Life is not a ledger. Your sins can’t be paid off through good deeds. Your good deeds are not cancelled by your sins. Your sins and your good deeds live alongside one another. They coexist in superposition.

Yes, and you should never underestimate the capacity of the human mind to believe two mutually exclusive ideas at the same time, especially when his name is Cory Doctorow.

You (and I) can (and should) atone for our misdeeds.

Not in today’s cancel culture, where everything you’ve accomplished can be erased by the one bad thing you tweeted or posted to Facebook ten years ago. There’s also no forgiveness or repentance, when you will be forever remembered for the worst thing you said or did.

We can (and should) apologize for them to the people we’ve wronged.

No. Giving a public apology is the absolute worst thing you can do in today’s cancel culture, because your enemies will smell blood in the water and come in for the kill.

Never apologize to a mob.

We should do those things, not because they will erase our misdeeds, but because the only thing worse than being really wrong is not learning to be better.

Oh, this is rich.

You first, Cory. Have you taken a good, hard look in the mirror? Have you really, truly asked yourself “what if I’m wrong?”

I don’t see eye to eye with Vox Day about everything, but he was right about this: you social justice types always lie, you always double down, and you always project your own worst faults onto your enemies. That’s why you’re so blind to your own hypocrisy, even when it’s staring you in the face.

I completely and totally agree that we should all strive to admit when we’re wrong and learn to be better for it, but you’re not in a position to tell me that, Cory. Not after painting all us “deplorables” with such a broad brush.

People are flawed vessels. The circumstances around us – our social norms and institutions – can be structured to bring out our worst natures or our best. We can invite Isaac Asimov to our cons to deliver a lecture on “The Power of Posterior Pinching” in which he would literally advise men on how to grope the women in attendance, or we can create and enforce a Code of Conduct that would bounce anyone, up to and including the con chair and the guest of honor, who tried a stunt like that.

Honest question: was the sexual revolution a mistake?

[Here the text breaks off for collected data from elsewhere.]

(** A fresh machine has no event to consume, and its first command lies on a block. *)
Lemma fresh_ring g s0 m s :
  initialized g s0 m s → machine_at m 0 →
  RawTrb.cycle (event_block m s) ≠ event_cycle m ∧
  u64 (XhciNoOpCommandReceipt.command_device_address (receipt_for m)) ∧
  XhciNoOpCommandReceipt.command_device_address (receipt_for m) mod 16 = 0.
Proof.
  intros Hi Hm. destruct (in_idle _ _ _ _ Hi) as (_ & Hei & Hec). destruct (ma_base _ _ Hm).
  destruct (in_regions _ _ _ _ Hi) as (c & _ & _ & Hc & _ & _ & _ & _ & _ & _ & _ & _ & Hbase & _).
  split; [unfold event_block; by rewrite (in_events _ _ _ _ Hi), Hei, Hec|].
  unfold receipt_for. cbn [XhciNoOpCommandReceipt.command_device_address]. rewrite (ma_index _ _ Hm).
  change (Z.of_nat (place 0)) with 0. rewrite Z.mul_0_l, Z.add_0_r. split; [unfold in_width; lia|].
  pose proof (us_align _ _ _ Hc) as Hal. rewrite <- Hbase in Hal.
  apply Z.mod_divide in Hal as [k ->]; [|done]. apply Z.mod_divide; [done|]. exists (k * 256). lia.
Qed.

Asimov, Heinlein, Farmer, and all the other science fiction writers who explored questions of sexuality back the 60s and 70s were speaking to a culture that had abandoned traditional morality for a new, “free love” ethic. In other words, having thrown out all the rules, they now felt free to explore their newly “liberated” sexuality.

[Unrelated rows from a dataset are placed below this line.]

(* ===== verification/SlptTree.v ===== *)
(** * The radix tree of table frames

    What the remapping hardware does with the tables of [Slpt]: the walk of an
    index path from the root frame.  [tree] says that the tables form a tree
    with given inner nodes and leaves; the lemmas say how the four writes of the
    code (link, unlink, publish a leaf, clear a leaf) change it, and
    [walk_tree] that the hardware then sees exactly the leaves. *)
From S2P Require Import Prelude Slpt.

Definition frame_ok (f : SlptFrame) : Prop := u64 f ∧ from_physical_address f = Some f.

(** ** Entries *)

Lemma masked_id c : u64 c → Z.land c (bitnot 64 PHYSICAL_PAGE_MASK) = 0 → Z.land c PHYSICAL_PAGE_MASK = c.
Proof.
  intros Hc Hz. apply Z.bits_inj'. intros n Hn.
  assert (Z.testbit (Z.land c (bitnot 64 PHYSICAL_PAGE_MASK)) n = false) as Hb by (by rewrite Hz, Z.bits_0).
  revert Hb. unfold bitnot. rewrite !Z.land_spec, Z.lxor_spec, Z.testbit_ones by lia.
  destruct (Z.lt_ge_cases n 64).
  - replace ((0 <=? n) && (n <? 64)) with true by (symmetry; apply andb_true_iff; lia).
    destruct (Z.testbit c n), (Z.testbit PHYSICAL_PAGE_MASK n); done.
  - intros _. replace (Z.testbit c n) with false; [done|]. symmetry.
    by apply (testbit_out_of_width 64).
Qed.

Lemma frame_ok_spec f : frame_ok f ↔ u64 f ∧ f ≠ 0 ∧ Z.land f PHYSICAL_PAGE_MASK = f.
Proof.
  unfold frame_ok, from_physical_address. split.
  - intros [Hf Hs]. destruct (_ && _) eqn:Hb; [|done]. bool_to_prop. split_and!; [done..|by apply masked_id].
  - intros (Hf & H0 & Hm). split; [done|].
    assert (Z.land f (PAGE_SIZE - 1) = 0) as ->
      by (rewrite <-Hm, <-Z.land_assoc; change (Z.land PHYSICAL_PAGE_MASK (PAGE_SIZE - 1)) with 0; apply Z.land_0_r).
    assert (Z.land f (bitnot 64 PHYSICAL_PAGE_MASK) = 0) as ->
      by (rewrite <-Hm, <-Z.land_assoc; change (Z.land PHYSICAL_PAGE_MASK (bitnot 64 PHYSICAL_PAGE_MASK)) with 0;
          apply Z.land_0_r).
    destruct (Z.eqb_spec f 0); done.
Qed.

(** An address with permission bits, as a table pointer or a leaf. *)
Section entry.
Context (f bits : Z) (Hf : u64 f) (Hm : Z.land f PHYSICAL_PAGE_MASK = f) (Hbits : 0 <= bits < 4).

Lemma bits_cases : bits = 0 ∨ bits = 1 ∨ bits = 2 ∨ bits = 3.
Proof. lia. Qed.
Lemma entry_address : Z.land (Z.lor f bits) PHYSICAL_PAGE_MASK = f.
Proof.
  rewrite Z.land_lor_distr_l, Hm.
  destruct bits_cases as [-> | [-> | [-> | ->]]]; apply Z.lor_0_r.
Qed.
Lemma entry_permissions : Z.land (Z.lor f bits) PERMISSION_MASK = bits.
Proof.
  rewrite Z.land_lor_distr_l, <-Hm, <-Z.land_assoc.
  change (Z.land PHYSICAL_PAGE_MASK PERMISSION_MASK) with 0. rewrite Z.land_0_r, Z.lor_0_l.
  by destruct bits_cases as [-> | [-> | [-> | ->]]].
Qed.
Lemma entry_reserved : Z.land (Z.lor f bits) (bitnot 64 (Z.lor PHYSICAL_PAGE_MASK PERMISSION_MASK)) = 0.
Proof.
  rewrite Z.land_lor_distr_l, <-Hm, <-Z.land_assoc.
  change (Z.land PHYSICAL_PAGE_MASK _) with 0. rewrite Z.land_0_r.
  by destruct bits_cases as [-> | [-> | [-> | ->]]].
Qed.
Lemma entry_u64 : u64 (Z.lor f bits).
Proof. apply in_width_lor; [done| |lia]. split; [lia|]. destruct Hbits. by apply Z.lt_trans with 4. Qed.
End entry.

Lemma decode_table_pointer_link f : frame_ok f → decode_table_pointer (Z.lor f PERMISSION_MASK) = Ok f.
Proof.
  intros Hf. pose proof Hf as [Hu Hs]. apply frame_ok_spec in Hf as (_ & H0 & Hm).
  assert (0 <= PERMISSION_MASK < 4) as Hp by done.
  unfold decode_table_pointer.
  rewrite entry_permissions, entry_reserved, entry_address, Hs by done.
  destruct (Z.eqb_spec f 0); done.
Qed.

Lemma link_nonzero f : Z.lor f PERMISSION_MASK ≠ 0.
Proof. intros H. apply Z.lor_eq_0_iff in H as [_ H]. done. Qed.

(** ** The walk *)

(** The second-level walk of the hardware: at each level the entry selected by
    the index must grant some access; inner entries name the next table, the
    last one is the translation. *)
Fixpoint walk (t : gmap Z (list Z)) (f : SlptFrame) (q : list Z) : option Z :=
  match q with
  | [] => None
  | i :: q' =>
    l ← t !! f; e ← (l : list Z) !! Z.to_nat i;
    if Z.land e PERMISSION_MASK =? 0 then None else
    match q' with [] => Some e | _ => walk t (Z.land e PHYSICAL_PAGE_MASK) q' end
  end.

Definition index_ok (i : Z) : Prop := 0 <= i < ENTRIES_PER_TABLE.

(** ** Trees *)

Section tree.
Context (root : SlptFrame) (L : nat).
Implicit Types (t : gmap Z (list Z)) (node leaves : gmap (list Z) Z) (p q : list Z).

(** The entry that belongs at the end of the path [q]. *)
Definition expect node leaves q : Z :=
  if decide (length q = L) then default 0 (leaves !! q)
  else match node !! q with Some c => Z.lor c PERMISSION_MASK | None => 0 end.

Definition shows (l : list Z) node leaves p : Prop :=
  length l = Z.to_nat ENTRIES_PER_TABLE ∧
  ∀ i, index_ok i → l !! Z.to_nat i = Some (expect node leaves (p ++ [i])).

Record tree t node leaves : Prop := {
  tree_root : node !! [] = Some root;
  tree_parent p i : is_Some (node !! (p ++ [i])) → is_Some (node !! p);
  tree_index p i : is_Some (node !! (p ++ [i])) → index_ok i;
  tree_depth p f : node !! p = Some f → (length p < L)%nat;
  tree_inj p q f : node !! p = Some f → node !! q = Some f → p = q;
  tree_frame p f : node !! p = Some f → frame_ok f;
  tree_leaf p i v : leaves !! (p ++ [i]) = Some v →
    length (p ++ [i]) = L ∧ index_ok i ∧ is_Some (node !! p) ∧ Z.land v PERMISSION_MASK ≠ 0;
  tree_no_leaf : leaves !! [] = None;
  tree_table p f : node !! p = Some f → ∃ l, t !! f = Some l ∧ shows l node leaves p;
}.

Lemma tree_prefix t node leaves p q : tree t node leaves → is_Some (node !! (p ++ q)) → is_Some (node !! p).
Proof.
  intros Ht. induction q as [|i q IH] using rev_ind; [by rewrite app_nil_r|].
  rewrite app_assoc. intros Hs. apply IH.
  by eapply tree_parent.
Qed.

Lemma leaf_prefix t node leaves p q v :
  tree t node leaves → leaves !! (p ++ q) = Some v → q ≠ [] → is_Some (node !! p).
Proof.
  intros Ht Hv Hq. destruct q as [|i q _] using rev_ind; [done|].
  rewrite app_assoc in Hv. eapply tree_leaf in Hv as (_ & _ & Hn & _); [|done]. by eapply tree_prefix.
Qed.

Lemma walk_tree t node leaves p f q :
  tree t node leaves → node !! p = Some f → length (p ++ q) = L → q ≠ [] → Forall index_ok q →
  walk t f q = leaves !! (p ++ q).
Proof.
  intros Ht. revert p f. induction q as [|i q IH]; intros p f Hp Hlen Hne Hq; [done|].
  apply Forall_cons in Hq as [Hi Hq].
  destruct (tree_table _ _ _ Ht _ _ Hp) as (l & Hl & _ & Hshow). simpl. rewrite Hl. simpl.
  rewrite (Hshow i Hi). simpl. unfold expect.
  rewrite length_app in Hlen. simpl in Hlen. destruct q as [|j q].
  - rewrite decide_True by (rewrite length_app; simpl in *; lia).
    destruct (leaves !! (p ++ [i])) as [v|] eqn:Hv; simpl; [|done].
    apply (tree_leaf _ _ _ Ht) in Hv as (_ & _ & _ & Hv). by rewrite (proj2 (Z.eqb_neq _ _) Hv).
  - rewrite decide_False by (rewrite length_app; simpl in *; lia).
    rewrite (cons_middle i p (j :: q)), app_assoc. destruct (node !! (p ++ [i])) as [c|] eqn:Hc.
    + destruct (proj1 (frame_ok_spec c) (tree_frame _ _ _ Ht _ _ Hc)) as (Hu & _ & Hm).
      rewrite entry_permissions, entry_address by done. simpl (_ =? 0). cbv iota.
      apply IH; [done| |done|done]. rewrite !length_app. simpl in *. lia.
    + simpl. destruct (leaves !! _) as [v|] eqn:Hv; [|done].
      destruct (leaf_prefix _ _ _ _ _ _ Ht Hv) as [? ?]; [done|congruence].
Qed.

(** A table outside the tree may change or disappear. *)
Lemma tree_outside t t' node leaves :
  tree t node leaves → (∀ p f, node !! p = Some f → t' !! f = t !! f) → tree t' node leaves.
Proof. intros [] Heq. split; try done. intros p f Hp. rewrite (Heq p f Hp). naive_solver. Qed.

Lemma not_node t node leaves c p : tree t node leaves → t !! c = None → node !! p ≠ Some c.
Proof. intros Ht Hc Hp. destruct (tree_table _ _ _ Ht _ _ Hp) as (? & ? & _). congruence. Qed.

(** ** The four writes *)

(** Writing one entry of the table at [p] moves the tables from one
    expectation to another that differs at that entry only. *)
Lemma shows_insert l node leaves node' leaves' p p' i v :
  shows l node leaves p' → index_ok i → expect node' leaves' (p ++ [i]) = v →
  (∀ q, q ≠ p ++ [i] → expect node' leaves' q = expect node leaves q) →
  shows (if decide (p' = p) then <[Z.to_nat i := v]> l else l) node' leaves' p'.
Proof.
  intros [Hlen Hl] Hi Hv Hsame. destruct (decide (p' = p)) as [->|Hne]; split.
  - by rewrite length_insert.
  - intros j Hj. destruct (decide (j = i)) as [->|Hji].
    + rewrite list_lookup_insert_eq; [by rewrite Hv|]. unfold index_ok in *. lia.
    + rewrite list_lookup_insert_ne by (unfold index_ok in *; lia). rewrite Hl, Hsame; [done| |done].
      intros Heq. by apply app_inj_2 in Heq as [_ [=]].
  - done.
  - intros j Hj. rewrite Hl, Hsame; [done| |done]. intros Heq. by apply app_inj_2 in Heq as [? _].
Qed.

Lemma tables_insert t node leaves node' leaves' p f l i v :
  tree t node leaves → node !! p = Some f → t !! f = Some l → index_ok i →
  expect node' leaves' (p ++ [i]) = v →
  (∀ q, q ≠ p ++ [i] → expect node' leaves' q = expect node leaves q) →
  ∀ p' f', node !! p' = Some f' →
    ∃ l', <[f := <[Z.to_nat i := v]> l]> t !! f' = Some l' ∧ shows l' node' leaves' p'.
Proof.
  intros Ht Hp Hl Hi Hv Hsame p' f' Hp'.
  destruct (tree_table _ _ _ Ht _ _ Hp') as (l' & Hl' & Hshow).
  pose proof (shows_insert _ _ _ _ _ p _ i v Hshow Hi Hv Hsame) as Hs.
  destruct (decide (p' = p)) as [->|Hne].
  - simplify_eq. rewrite lookup_insert_eq. eauto.
  - rewrite lookup_insert_ne; [eauto|]. intros ->. by apply Hne, (tree_inj _ _ _ Ht _ _ f').
Qed.

Lemma snoc_ne p i : p ++ [i] ≠ p.
Proof. intros Heq. apply (f_equal length) in Heq. rewrite length_app in Heq. simpl in Heq. lia. Qed.

Section write.
Context t node leaves p f l i
  (Ht : tree t node leaves) (Hp : node !! p = Some f) (Hl : t !! f = Some l) (Hi : index_ok i).

Lemma entry_shown : l !! Z.to_nat i = Some (expect node leaves (p ++ [i])).
Proof. destruct (tree_table _ _ _ Ht _ _ Hp) as (l' & ? & _ & Hs). simplify_eq. by apply Hs. Qed.

Lemma tree_set_leaf v :
  length (p ++ [i]) = L → Z.land v PERMISSION_MASK ≠ 0 →
  tree (<[f := <[Z.to_nat i := v]> l]> t) node (<[p ++ [i] := v]> leaves).
Proof.
  intros Hlen Hv. pose proof Ht as [? ? ? ? ? ? Hleaf ? ?]. split; try done.
  - intros q j w [[Heq ->]|[Hne Hw]]%lookup_insert_Some; [|by apply Hleaf].
    apply app_inj_2 in Heq as [<- [= <-]]; [eauto|done].
  - rewrite lookup_insert_ne; [done|]. by destruct p.
  - eapply tables_insert; [done..| |].
    + unfold expect. by rewrite decide_True, lookup_insert_eq.
    + intros q Hq. unfold expect. by rewrite lookup_insert_ne.
Qed.

Lemma tree_clear_leaf :
  length (p ++ [i]) = L →
  tree (<[f := <[Z.to_nat i := 0]> l]> t) node (delete (p ++ [i]) leaves).
Proof.
  intros Hlen. pose proof Ht as [? ? ? ? ? ? Hleaf ? ?]. split; try done.
  - intros q j w [_ Hw]%lookup_delete_Some. by apply Hleaf.
  - by rewrite lookup_delete_None; right.
  - eapply tables_insert; [done..| |].
    + unfold expect. by rewrite decide_True, lookup_delete_eq.
    + intros q Hq. unfold expect. by rewrite lookup_delete_ne.
Qed.

Lemma tree_link c :
  (length (p ++ [i]) < L)%nat → node !! (p ++ [i]) = None → frame_ok c →
  (∀ q, node !! q ≠ Some c) → t !! c = Some (replicate (Z.to_nat ENTRIES_PER_TABLE) 0) →
  tree (<[f := <[Z.to_nat i := Z.lor c PERMISSION_MASK]> l]> t) (<[p ++ [i] := c]> node) leaves.
Proof.
  intros Hlen Hnone Hc Hfresh Hzero. pose proof Ht as [Hroot Hparent Hindex Hdepth Hinj Hframe Hleaf Hno Htable].
  assert (∀ j, node !! ((p ++ [i]) ++ [j]) = None ∧ leaves !! ((p ++ [i]) ++ [j]) = None) as Hbelow.
  { intros j. split; apply eq_None_not_Some; intros [x Hx].
    - destruct (Hparent (p ++ [i]) j); [by eexists|congruence].
    - destruct (Hleaf _ _ _ Hx) as (_ & _ & [y Hy] & _). congruence. }
  split.
  - rewrite lookup_insert_ne; [done|by destruct p].
  - intros q j [x [[Heq _]|[_ Hx]]%lookup_insert_Some].
    + apply app_inj_2 in Heq as [<- _]; [|done]. rewrite lookup_insert_ne by apply snoc_ne. by eexists.
    + apply lookup_insert_is_Some. destruct (decide (p ++ [i] = q)); [by left|right]. eauto.
  - intros q j [x [[Heq _]|[_ Hx]]%lookup_insert_Some]; [|eauto]. by apply app_inj_2 in Heq as [_ [= <-]].
  - intros q g [[<- _]|[_ Hg]]%lookup_insert_Some; eauto.
  - intros q q' g [[<- <-]|[_ Hg]]%lookup_insert_Some [[<- Hcg]|[_ Hg']]%lookup_insert_Some; subst; try done.
    + by apply Hfresh in Hg'.
    + by apply Hfresh in Hg.
    + eauto.
  - intros q g [[<- <-]|[_ Hg]]%lookup_insert_Some; eauto.
  - intros q j v Hv. destruct (Hleaf _ _ _ Hv) as (? & ? & ? & ?). split_and!; [done..| |done].
    apply lookup_insert_is_Some. destruct (decide (p ++ [i] = q)); [by left|by right].
  - done.
  - intros q g [[<- <-]|[_ Hg]]%lookup_insert_Some.
    + exists (replicate (Z.to_nat ENTRIES_PER_TABLE) 0). rewrite lookup_insert_ne; [|intros ->; by apply (Hfresh p)].
      split; [done|]. split; [by rewrite length_replicate|]. intros j Hj.
      rewrite lookup_replicate_2 by (unfold index_ok in Hj; lia). unfold expect.
      destruct (Hbelow j) as [Hn Hv]. rewrite lookup_insert_ne, Hn, Hv by (intros Heq; symmetry in Heq; by apply snoc_ne in Heq).
      by case_decide.
    + eapply (tables_insert t node leaves); [done..| | |done].
      * unfold expect. by rewrite decide_False, lookup_insert_eq by lia.
      * intros r Hr. unfold expect. by rewrite lookup_insert_ne.
Qed.

Lemma tree_unlink c lc :
  node !! (p ++ [i]) = Some c → t !! c = Some lc →
  (∀ j, index_ok j → lc !! Z.to_nat j = Some 0) →
  tree (<[f := <[Z.to_nat i := 0]> l]> t) (delete (p ++ [i]) node) leaves.
Proof.
  intros Hc Hlc Hzero. pose proof Ht as [Hroot Hparent Hindex Hdepth Hinj Hframe Hleaf Hno Htable].
  destruct (Htable _ _ Hc) as (lc' & Hlc' & _ & Hshow). simplify_eq.
  assert (∀ j, index_ok j → expect node leaves ((p ++ [i]) ++ [j]) = 0) as Hbelow
    by (intros j Hj; specialize (Hshow j Hj); rewrite Hzero in Hshow by done; congruence).
  split.
  - rewrite lookup_delete_ne; [done|by destruct p].
  - intros q j [x [Hne Hx]%lookup_delete_Some]. rewrite lookup_delete_ne; [eauto|]. intros <-.
    pose proof (Hbelow j (Hindex _ _ (ex_intro _ _ Hx))) as Hb. unfold expect in Hb.
    rewrite decide_False, Hx in Hb; [by apply link_nonzero in Hb|]. apply Hdepth in Hx. lia.
  - intros q j [x [_ Hx]%lookup_delete_Some]. eauto.
  - intros q g [_ Hg]%lookup_delete_Some. eauto.
  - intros q q' g [_ Hg]%lookup_delete_Some [_ Hg']%lookup_delete_Some. eauto.
  - intros q g [_ Hg]%lookup_delete_Some. eauto.
  - intros q j v Hv. destruct (Hleaf _ _ _ Hv) as (Hlen & Hj & Hq & Hperm). split_and!; [done..| |done].
    rewrite lookup_delete_ne; [done|]. intros <-. pose proof (Hbelow j Hj) as Hb. unfold expect in Hb.
    rewrite decide_True, Hv in Hb by done. simpl in Hb. by subst v.
  - done.
  - intros q g [Hne Hg]%lookup_delete_Some. eapply (tables_insert t node leaves); [done..| | |done].
    + unfold expect. rewrite decide_False, lookup_delete_eq; [done|]. apply Hdepth in Hc. lia.
    + intros r Hr. unfold expect. by rewrite lookup_delete_ne.
Qed.
End write.
End tree.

Was Asimov wrong in his attempt to rewrite our sexual norms? Personally, I believe it was, but I come from a religious tradition that still practices total abstinence before marriage and total fidelity within. Even then, it still depends on context. Groping a random stranger at a science fiction convention is obviously wrong, but playfully pinching my wife when the two of us are alone? Not so much.

I find it really fascinating that the woke-scolds of the left have become far more puritanical and prudish than the religious right ever was. Within the bonds of marriage, most of us religious types are actually very sex positive—after all, where do you think all those babies come from?

And Ng calls us “sterile.” Heh.

We, collectively, through our norms and institutions, create the circum­stances that favor sociopathy or generosity. Sweeping bad conduct under the rug isn’t just cruel to the people who were victimized by that conduct: it’s also a disservice to the flawed vessels who are struggling with their own contradictions and base urges.

Fair enough, but there’s nothing generous about today’s cancel culture, which is frankly pathological in the way it defines everyone by their worst flaws and basest urges.

Creating an environment where it’s normal to do things that – in 10 or 20 years – will result in your expulsion from your community is not a kindness to anyone.

But how can we know what will and will not be acceptable in 10 to 20 years?

Twenty years ago, it wasn’t considered hate speech to say that there are only two genders. Ten years ago, “micro-aggressions,” “safe spaces,” and “white privilege” were not a thing. In fact, we’d just elected our first black president, bringing an end to our racially divisive past. /sarc

In the next 10 to 20 years, will we adopt all the theories and ideologies of the radical left? Or will the pendulum swing back in favor of more conservative morals and standards? We don’t know yet, because the future has not been written, and frankly, it’s not our place to write it. Every generation reinvents the world.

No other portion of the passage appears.